§ **Problem**
Copy every line of the listing that holds the string "exclusion".

§ **Data to use**

(* ===== verification/LockProtocol.v ===== *)
(** * The lock protocol: mutual exclusion

    The part of [lock.c] that moves the token of one lock, as functions on the
    lock record; a network of processes that run them, with requests and
    grants in flight in any order; and the invariant that gives mutual
    exclusion.  [LockRefine.v] shows that the operations of [Lock.v] do this to
    the record and send these messages. *)
From stdpp Require Import functions.
From S2P Require Import Prelude Pages State.
Local Open Scope Z_scope.

(** ** One process *)

(** [Tmk_lock_acquire] when the token is not here: the new record and the
    process that is asked. *)
Definition lk_request (self : Z) (lk : lock) : lock * Z :=
  let lk1 := set_lk_next self (set_lk_held true lk) in
  if lk_manager lk =? self then (set_lk_tail self lk1, lk_tail lk) else (lk1, lk_manager lk).

Inductive reaction : Type := Granted | Queued | Forwarded (to : Z).

(** [Tmk_lock_sigio_handler]; [None] is its call of [Tmk_errexit]. *)
Definition lk_serve (self from : Z) (lk : lock) : option (lock * reaction) :=
  if lk_next lk =? self then
    let lk1 := set_lk_next from lk in
    Some (if lk_manager lk =? self then set_lk_tail from lk1 else lk1,
          if lk_held lk then Queued else Granted)
  else if lk_manager lk =? self then Some (set_lk_tail from lk, Forwarded (lk_tail lk))
  else None.

(** [Tmk_lock_release]: the new record and the process that gets the token. *)
Definition lk_release (self : Z) (lk : lock) : lock * option Z :=
  (set_lk_held false lk, if lk_next lk =? self then None else Some (lk_next lk)).

(** ** The network *)
Inductive lmsg : Type :=
  | LReq (from to : Z)     (** a request of [from], on its way to [to] *)
  | LGrant (to : Z).

Record lstate : Type := LState {
  l_lock : Z -> lock;      (** the record of each process *)
  l_wait : gset Z;         (** the processes inside [Tmk_lock_acquire] *)
  l_msgs : list lmsg
}.

Definition lock_of (g : lstate) (p : Z) : lock := l_lock g p.

(** What a served request puts in flight. *)
Definition answer (from : Z) (r : reaction) : list lmsg :=
  match r with Granted => [LGrant from] | Queued => [] | Forwarded to => [LReq from to] end.

Inductive lstep : lstate -> lstate -> Prop :=
  | step_reenter g p :
      lk_held (lock_of g p) = false -> lk_next (lock_of g p) = p ->
      lstep g (LState (<[p := set_lk_held true (lock_of g p)]> (l_lock g)) (l_wait g) (l_msgs g))
  | step_request g p lk to :
      lk_held (lock_of g p) = false -> lk_next (lock_of g p) <> p ->
      lk_request p (lock_of g p) = (lk, to) ->
      lstep g (LState (<[p := lk]> (l_lock g)) ({[p]} ∪ l_wait g) (LReq p to :: l_msgs g))
  | step_serve g ms q from lk r :
      l_msgs g ≡ₚ LReq from q :: ms ->
      lk_serve q from (lock_of g q) = Some (lk, r) ->
      lstep g (LState (<[q := lk]> (l_lock g)) (l_wait g) (answer from r ++ ms))
  | step_grant g ms p :
      l_msgs g ≡ₚ LGrant p :: ms ->
      lstep g (LState (l_lock g) (l_wait g ∖ {[p]}) ms)
  | step_release g p lk to :
      lk_held (lock_of g p) = true -> p ∉ l_wait g ->
      lk_release p (lock_of g p) = (lk, to) ->
      lstep g (LState (<[p := lk]> (l_lock g)) (l_wait g)
                (match to with Some q => LGrant q :: l_msgs g | None => l_msgs g end)).

Inductive reachable (M : Z) : lstate -> Prop :=
  | reach_init g :
      (forall p, lk_manager (lock_of g p) = M /\ lk_tail (lock_of g p) = 0 /\
         lk_held (lock_of g p) = false /\ lk_next (lock_of g p) = 0) ->
      l_wait g = ∅ -> l_msgs g = [] -> reachable M g
  | reach_step g g' : reachable M g -> lstep g g' -> reachable M g'.

(** A process that may enter or is in its critical section. *)
Definition in_section (g : lstate) (p : Z) : Prop := lk_held (lock_of g p) = true /\ p ∉ l_wait g.

(** ** The invariant

    [T] is the order in which the manager knows the requests: its head has the
    token, or the grant on its way; every other process of [T] waits, and its
    predecessor either links to it or has not yet received its request.  The
    processes of [W] wait and their requests have not reached the manager. *)
Definition next (g : lstate) (p : Z) : Z := lk_next (lock_of g p).

(** The requests on their way to a predecessor. *)
Fixpoint pending (g : lstate) (T : list Z) : list lmsg :=
  match T with
  | a :: ((b :: _) as T') => (if next g a =? a then [LReq b a] else []) ++ pending g T'
  | _ => []
  end.

(** Adjacent processes are linked or not yet; the manager's own successor is
    linked at once. *)
Fixpoint linked (M : Z) (g : lstate) (T : list Z) : Prop :=
  match T with
  | a :: ((b :: _) as T') => (next g a = b \/ (next g a = a /\ a <> M)) /\ linked M g T'
  | [a] => next g a = a
  | [] => False
  end.

(** The grant on its way to the head. *)
Definition granting (g : lstate) (T : list Z) : list lmsg :=
  match T with t :: _ => if bool_decide (t ∈ l_wait g) then [LGrant t] else [] | [] => [] end.

Record linv (M : Z) (g : lstate) (T W : list Z) : Prop := {
  li_nodup : NoDup (T ++ W);
  li_manager : forall p, lk_manager (lock_of g p) = M;
  li_linked : linked M g T;
  li_tail : last T = Some (lk_tail (lock_of g M));
  li_head : forall t, head T = Some t -> next g t <> t -> lk_held (lock_of g t) = true;
  li_waiting : forall p, p ∈ l_wait g -> p ∈ T \/ p ∈ W;
  li_queue : forall p, p ∈ List.tl T ++ W -> p ∈ l_wait g;
  li_held : forall p, p ∈ l_wait g -> lk_held (lock_of g p) = true;
  li_W : forall p, p ∈ W -> p <> M /\ next g p = p;
  li_idle : forall p, p ∉ T -> p ∉ W -> lk_held (lock_of g p) = false /\ next g p <> p;
  li_msgs : l_msgs g ≡ₚ granting g T ++ pending g T ++ ((fun p => LReq p M) <$> W)
}.

(** *** Lists of adjacent processes *)

(** The parts of the invariant that only look at the processes of [T]. *)
Lemma pending_ext g g' T : (forall p, p ∈ T -> next g' p = next g p) -> pending g' T = pending g T.
Proof.
  induction T as [|a [|b T] IH]; intros H; [done..|]. cbn [pending].
  rewrite H by set_solver. f_equal. apply IH. intros p Hp. apply H. set_solver.
Qed.

Lemma linked_ext M g g' T :
  (forall p, p ∈ T -> next g' p = next g p) -> linked M g T -> linked M g' T.
Proof.
  induction T as [|a [|b T] IH]; intros H; [done|..].
  - cbn. by rewrite H by set_solver.
  - cbn [linked]. rewrite H by set_solver. intros [H1 H2]. split; [done|].
    apply IH; [|done]. intros p Hp. apply H. set_solver.
Qed.

Lemma last_in (T : list Z) l : last T = Some l -> l ∈ T.
Proof. intros [T' ->]%last_Some. set_solver. Qed.

Lemma linked_last M g T l : linked M g T -> last T = Some l -> next g l = l.
Proof.
  induction T as [|a [|b T] IH]; intros HT Hl; [done|..].
  - by injection Hl as ->.
  - apply IH; [apply HT|exact Hl].
Qed.

(** A process whose link is its own is last, or its successor's request has
    not arrived. *)
Lemma linked_self M g T : linked M g T -> M ∈ T -> NoDup T -> next g M = M -> last T = Some M.
Proof.
  induction T as [|a [|b T] IH]; intros HT HM Hnd Hn; [done|..].
  - apply list_elem_of_singleton in HM as ->. done.
  - apply NoDup_cons in Hnd as [Ha Hnd]. destruct HT as [H1 H2].
    apply elem_of_cons in HM as [->|HM]; [|exact (IH H2 HM Hnd Hn)].
    destruct H1 as [H1|[_ H1]]; [|done]. set_solver.
Qed.

(** A new last process, not yet linked. *)
Lemma linked_snoc M g T l b :
  linked M g T -> last T = Some l -> l <> M -> b ∉ T -> next g b = b ->
  linked M g (T ++ [b]) /\ pending g (T ++ [b]) = pending g T ++ [LReq b l].
Proof.
  induction T as [|a [|c T] IH]; intros HT Hl HM Hb Hn; [done|..].
  - injection Hl as ->. cbn in HT |- *. rewrite HT, Z.eqb_refl. split; [|done].
    split; [right; done|done].
  - destruct HT as [H1 H2]. destruct (IH H2 Hl HM) as [H3 H4]; [set_solver|done|].
    change ((a :: c :: T) ++ [b]) with (a :: c :: (T ++ [b])).
    change ((c :: T) ++ [b]) with (c :: (T ++ [b])) in H3, H4. split.
    + split; [done|exact H3].
    + cbn [pending] in H4 |- *. rewrite H4. by rewrite app_assoc.
Qed.

(** A new last process, linked to at once. *)
Lemma linked_snoc_link M g g' T l b :
  linked M g T -> last T = Some l -> NoDup T -> b ∉ T -> next g' l = b -> next g' b = b ->
  (forall p, p ∈ T -> p <> l -> next g' p = next g p) ->
  linked M g' (T ++ [b]) /\ pending g' (T ++ [b]) = pending g T.
Proof.
  induction T as [|a [|c T] IH]; intros HT Hl Hnd Hb Hlb Hbb Hext; [done|..].
  - injection Hl as ->. cbn. rewrite Hlb, Hbb. split; [auto|].
    destruct (Z.eqb_spec b l); [set_solver|done].
  - destruct HT as [H1 H2]. apply NoDup_cons in Hnd as [Ha Hnd].
    destruct (IH H2 Hl Hnd) as [H3 H4]; try done; [set_solver|intros; apply Hext; set_solver|].
    assert (Hal : a <> l) by (intros ->; apply Ha; by apply last_in).
    change ((a :: c :: T) ++ [b]) with (a :: c :: (T ++ [b])).
    change ((c :: T) ++ [b]) with (c :: (T ++ [b])) in H3, H4.
    cbn [linked pending]. rewrite (Hext a) by set_solver. split; [by split|].
    cbn [pending] in H4. rewrite H4. done.
Qed.

Lemma pending_cons g a b T :
  pending g (a :: b :: T) = (if next g a =? a then [LReq b a] else []) ++ pending g (b :: T).
Proof. done. Qed.

Lemma linked_cons M g a b T :
  linked M g (a :: b :: T) = ((next g a = b \/ (next g a = a /\ a <> M)) /\ linked M g (b :: T)).
Proof. done. Qed.

(** The request of a successor arrives. *)
Lemma pending_elem g T m :
  m ∈ pending g T -> exists T1 q f T2, T = T1 ++ q :: f :: T2 /\ m = LReq f q /\ next g q = q.
Proof.
  induction T as [|a [|b T] IH]; intros H; [set_solver..|].
  cbn [pending] in H. apply elem_of_app in H as [H|H].
  - destruct (Z.eqb_spec (next g a) a); [|set_solver].
    apply list_elem_of_singleton in H as ->. by exists [], a, b, T.
  - destruct (IH H) as (T1 & q & f & T2 & -> & ?). exists (a :: T1), q, f, T2. done.
Qed.

Lemma linked_arrive M g g' T1 q f T2 :
  let T := T1 ++ q :: f :: T2 in
  linked M g T -> NoDup T -> next g q = q -> next g' q = f ->
  (forall p, p ∈ T -> p <> q -> next g' p = next g p) ->
  q <> M /\ linked M g' T /\ pending g T ≡ₚ LReq f q :: pending g' T.
Proof.
  cbn zeta. induction T1 as [|a T1 IH]; intros HT Hnd Hq Hf Hext.
  - destruct HT as [H1 H2]. apply NoDup_cons in Hnd as [Hn Hnd].
    assert (f <> q) by set_solver.
    cbn [app]. rewrite !pending_cons, linked_cons, Hq, Hf, Z.eqb_refl. destruct (Z.eqb_spec f q); [done|].
    rewrite (pending_ext g g' (f :: T2)) by (intros; apply Hext; set_solver).
    split; [|split; [split; [by left|]|done]].
    + destruct H1 as [H1|[_ H1]]; [congruence|done].
    + eapply linked_ext; [|exact H2]. intros; apply Hext; set_solver.
  - rewrite <- app_comm_cons in *. apply NoDup_cons in Hnd as [Hn Hnd].
    assert (a <> q) by (intros ->; apply Hn; set_solver).
    assert (Hin : forall p, p ∈ T1 ++ q :: f :: T2 -> p <> q -> next g' p = next g p)
      by (intros; apply Hext; set_solver).
    destruct (T1 ++ q :: f :: T2) as [|c U] eqn:E; [by destruct T1|].
    rewrite !pending_cons, !linked_cons, (Hext a) in * by set_solver.
    destruct HT as [H1 H2]. destruct IH as (H3 & H4 & H5); [done..|].
    split; [done|]. split; [done|]. rewrite H5. solve_Permutation.
Qed.

(** *** The steps preserve the invariant *)
Lemma lock_of_eq L p lk w ms : lock_of (LState (<[p := lk]> L) w ms) p = lk.
Proof. apply fn_lookup_insert. Qed.

Lemma lock_of_ne L p q lk w ms : q <> p -> lock_of (LState (<[p := lk]> L) w ms) q = L q.
Proof. intros H. by apply fn_lookup_insert_ne. Qed.

Lemma next_eq L p lk w ms : next (LState (<[p := lk]> L) w ms) p = lk_next lk.
Proof. unfold next. by rewrite lock_of_eq. Qed.

Lemma next_ne L p q lk w ms : q <> p -> next (LState (<[p := lk]> L) w ms) q = lk_next (L q).
Proof. intros H. unfold next. by rewrite lock_of_ne. Qed.

(** A fact about every process after the record of [p] has changed. *)
Ltac at_process p q :=
  destruct (decide (q = p)) as [->|];
  [rewrite ?lock_of_eq, ?next_eq in * | rewrite ?lock_of_ne, ?next_ne in * by done].

Lemma linv_init M g :
  (forall p, lk_manager (lock_of g p) = M /\ lk_tail (lock_of g p) = 0 /\
     lk_held (lock_of g p) = false /\ lk_next (lock_of g p) = 0) ->
  l_wait g = ∅ -> l_msgs g = [] -> linv M g [0] [].
Proof.
  intros H Hw Hm.
  assert (Hn : forall p, next g p = 0) by (intros; apply H).
  split; rewrite ?Hw, ?Hm.
  - apply NoDup_singleton.
  - intros p. apply H.
  - apply Hn.
  - cbn. by destruct (H M) as (_ & -> & _).
  - intros t [= <-] Ht. by rewrite Hn in Ht.
  - intros p Hp. by apply not_elem_of_empty in Hp.
  - intros p Hp. by apply elem_of_nil in Hp.
  - intros p Hp. by apply not_elem_of_empty in Hp.
  - intros p Hp. by apply elem_of_nil in Hp.
  - intros p Hp _. rewrite Hn. split; [apply H|]. intros <-. apply Hp. by constructor.
  - cbn. by rewrite Hw.
Qed.

Section Steps.
Context (M : Z) (g : lstate) (T W : list Z) (I : linv M g T W).

Lemma head_cons : exists t T', T = t :: T'.
Proof. destruct T as [|t T'] eqn:E; [|by exists t, T']. by destruct (li_linked _ _ _ _ I). Qed.

Lemma not_waiting_T p : p ∈ T -> p ∉ l_wait g -> head T = Some p.
Proof.
  intros HT Hw. destruct head_cons as (t & T' & E). rewrite E in HT |- *. cbn.
  apply elem_of_cons in HT as [->|HT]; [done|]. exfalso. apply Hw, (li_queue _ _ _ _ I).
  rewrite E. set_solver.
Qed.

Lemma not_held_self p : lk_held (lock_of g p) = false -> next g p = p -> head T = Some p.
Proof.
  intros Hh Hn. assert (Hw : p ∉ l_wait g).
  { intros Hw. rewrite (li_held _ _ _ _ I) in Hh by done. done. }
  destruct (decide (p ∈ T)); [by apply not_waiting_T|].
  destruct (decide (p ∈ W)) as [HW|HW].
  - destruct Hw. apply (li_queue _ _ _ _ I). set_solver.
  - by destruct (li_idle _ _ _ _ I p) as [_ []].
Qed.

§ **Your response**
(** * The lock protocol: mutual exclusion
    exclusion.  [LockRefine.v] shows that the operations of [Lock.v] do this to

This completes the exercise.